60% of Your Coding Agent's Skill Content Is Non-Actionable — SkillReducer Cuts That Waste Without Touching Capability
An empirical study of 55,315 publicly available coding agent skills has found that over 60% of skill body content is non-actionable — boilerplate, prose commentary, and filler text the agent never actually uses. Another 26.4% of skills lack routing descriptions entirely, making them invisible to the agent router no matter how good the underlying instructions are. That's a lot of tokens paying rent for nothing. SkillReducer, introduced by Yudong Gao, Zongjie Li, and collaborators, addresses this through a two-stage framework: first optimizing the routing layer by compressing verbose descriptions and generating missing ones via adversarial delta debugging, then restructuring skill bodies using taxonomy-driven classification and progressive disclosure — loading only the actionable core at invocation and pulling supplementary content on demand. Evaluated on 600 skills, the system substantially reduces token footprint while preserving functional behavior.

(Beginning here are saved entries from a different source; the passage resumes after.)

(** In the buffer the events [evs] are left, in the file the blocks [bs], the first of
    which has the number [num], and the last header. *)
Record reading (a : EVFILE) (w : world) (name : list Z) (evs : list (list Z)) (num : Z)
    (bs : list block) : Prop := Reading {
  rg_reader : reader a w;
  rg_last : a_isLastBlock a = false;
  rg_file : ∃ f pre, a_file a = Some f ∧ f_name f = name ∧ f_eof f = false ∧
    f_pos f = 4 * Z.of_nat (length pre) ∧
    w_files w !! name =
      Some (bytes_of (pre ++ enc_blocks num bs ++ last_header (num + Z.of_nat (length bs))));
  rg_buf : ∃ pre post, w_heap w !! p_obj (a_buf a) = Some (pre ++ concat evs ++ post) ∧
    Z.of_nat (length (pre ++ concat evs ++ post)) = a_bufSize a ∧
    a_next a = Ptr (p_obj (a_buf a)) (Z.of_nat (length pre));
  rg_left : a_left a = Z.of_nat (length (concat evs));
  rg_size : 8 ≤ a_bufSize a < 1073741824;
  rg_events : Forall event_ok evs;
  rg_blocks : Forall block_ok bs;
  rg_num : 0 ≤ num ∧ num + Z.of_nat (length bs) < 4294967296
}.

(** At the end, the last header has been read. *)
Record finished (a : EVFILE) (w : world) : Prop := Finished {
  fn_reader : reader a w;
  fn_last : a_isLastBlock a = true;
  fn_left : a_left a = 0
}.

(** ** The next block *)

(** A buffer that is too small is replaced; the header it holds is copied. *)
Lemma grow_ok a w (H post : list Z) :
  reader a w → w_heap w !! p_obj (a_buf a) = Some (H ++ post) → length H = 8%nat →
  Z.of_nat (length (H ++ post)) = a_bufSize a → a_bufSize a < 1073741824 →
  8 ≤ a_blksiz a < 1073741824 →
  ∃ a1 w1 post1,
    bigger_buffer a w 8 = Ret (true, a1, w1) ∧
    w_heap w1 !! p_obj (a_buf a1) = Some (H ++ post1) ∧
    Z.of_nat (length (H ++ post1)) = a_bufSize a1 ∧ a_blksiz a ≤ a_bufSize a1 < 1073741824 ∧
    reader a1 w1 ∧ a1 = a <| a_bufSize := a_bufSize a1 |> <| a_buf := a_buf a1 |> ∧
    w_files w1 = w_files w.
Proof.
  intros [] Ho HH Hl Hs Hb. unfold bigger_buffer. destruct (Z.ltb_spec (a_bufSize a) (a_blksiz a)) as [Hx|Hx].
  2: { exists a, w, post. split_and!; try done. by destruct a. }
  rewrite u32_small, Z.mul_comm, Z.div_mul by lia. unfold halloc. rewrite rd_mem0. cbn [malloc_ok negb].
  unfold is_null. proj. replace (w_brk w =? 0) with false by zcase.
  change (u32 (4 * 8) / 4) with (Z.of_nat 8). rewrite <- HH.
  rewrite (hread_start _ _ H post); [|by rewrite lookup_insert_ne by lia|done]. step.
  set (n := Z.to_nat (a_blksiz a)).
  assert (8 ≤ n)%nat as Hn by lia.
  rewrite (hwrite_start _ (Ptr (w_brk w) 0) (replicate 8 0) (replicate (n - 8) 0)); proj;
    [|rewrite lookup_insert_eq, <- replicate_add; by replace (8 + (n - 8))%nat with n by lia
     |done|by rewrite HH]. step.
  eexists _, _, (replicate (n - 8) 0). split; [done|]. unfold hfree. proj.
  split_and!; try done; try lia.
  - by rewrite lookup_delete_ne, lookup_insert_eq by lia.
  - rewrite length_app, length_replicate. lia.
  - split; proj; try done; lia.
Qed.

(** Words of the file read into the buffer. *)
Lemma read_part_ok a w f name pre ws rest hpre old hpost pipe prev :
  a_rw a = EV_READFILE → p_off (a_buf a) = 0 → a_file a = Some f → f_name f = name →
  f_eof f = false → f_err f = false → f_pos f = 4 * Z.of_nat (length pre) →
  w_files w !! name = Some (bytes_of (pre ++ ws ++ rest)) → Forall u32_ok ws →
  w_heap w !! p_obj (a_buf a) = Some (hpre ++ old ++ hpost) → length old = length ws →
  read_block_part a w (Z.of_nat (length hpre)) (4 * Z.of_nat (length ws)) pipe prev =
  Ret (None, 4 * Z.of_nat (length ws),
       a <| a_file := Some (f <| f_pos := 4 * Z.of_nat (length (pre ++ ws)) |>) |>,
       w <| w_heap := <[p_obj (a_buf a) := hpre ++ ws ++ hpost]> (w_heap w) |>).
Proof.
  intros Hrw Hoff Hf Hn He Herr Hp Hfile Hu Ho Hl. unfold read_block_part, padd.
  rewrite Hrw, Hf, Hoff, Z.add_0_l. change (EV_READFILE =? EV_READFILE) with true. cbn iota. step.
  rewrite (fread_heap_words _ _ _ _ _ _ _ _ _ _ Hn Hfile Hp Hu Ho Hl). step. proj. by rewrite He, Herr.
Qed.

Lemma read_block_header_ok a w f name pre (H rest old post : list Z) :
  reader a w → a_file a = Some f → f_name f = name → f_eof f = false →
  f_pos f = 4 * Z.of_nat (length pre) →
  w_files w !! name = Some (bytes_of (pre ++ H ++ rest)) → Forall u32_ok H → length H = 8%nat →
  w_heap w !! p_obj (a_buf a) = Some (old ++ post) → length old = 8%nat →
  read_block_header a w =
  Ret (None, 32, a <| a_file := Some (clearerr f <| f_pos := 4 * Z.of_nat (length (pre ++ H)) |>) |>,
       w <| w_heap := <[p_obj (a_buf a) := H ++ post]> (w_heap w) |>).
Proof.
  intros [] Hf Hn He Hp Hfile Hu HH Ho Hold. unfold read_block_header.
  rewrite rd_rw0, Hf. cbn [fmap option_fmap option_map]. rewrite He.
  change (EV_READFILE =? EV_READFILE) with true. rewrite bool_decide_eq_false_2 by done.
  cbn [andb]. cbn iota. cbn zeta. change (4 * EV_HDSIZ) with 32.
  change 0 with (Z.of_nat (length (@nil Z))) at 1.
  replace 32 with (4 * Z.of_nat (length H)) at 1 by (rewrite HH; done).
  rewrite (read_part_ok _ w (clearerr f) name pre H rest [] old post); proj; try done;
    [|by rewrite Hf|by rewrite Hold]. step.
  rewrite HH. change (4 * Z.of_nat 8) with 32. rewrite Z.eqb_refl. cbn [negb]. cbn iota.
  proj. rewrite rd_swapped0. step. by destruct w, a.
Qed.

The findings matter beyond any single tool. Whether your team uses AGENTS.md, CLAUDE.md, or a custom instruction set, the same structural problems apply at scale: skill content grows without discipline, routing metadata gets neglected, and the result is an attention-diluted agent that costs more and performs worse than it should. The 55,315-skill dataset makes this the largest empirical study of real-world skill quality to date. SkillReducer's progressive disclosure architecture and its taxonomy of actionable versus non-actionable content give any team a concrete audit checklist for their own context files — no framework required.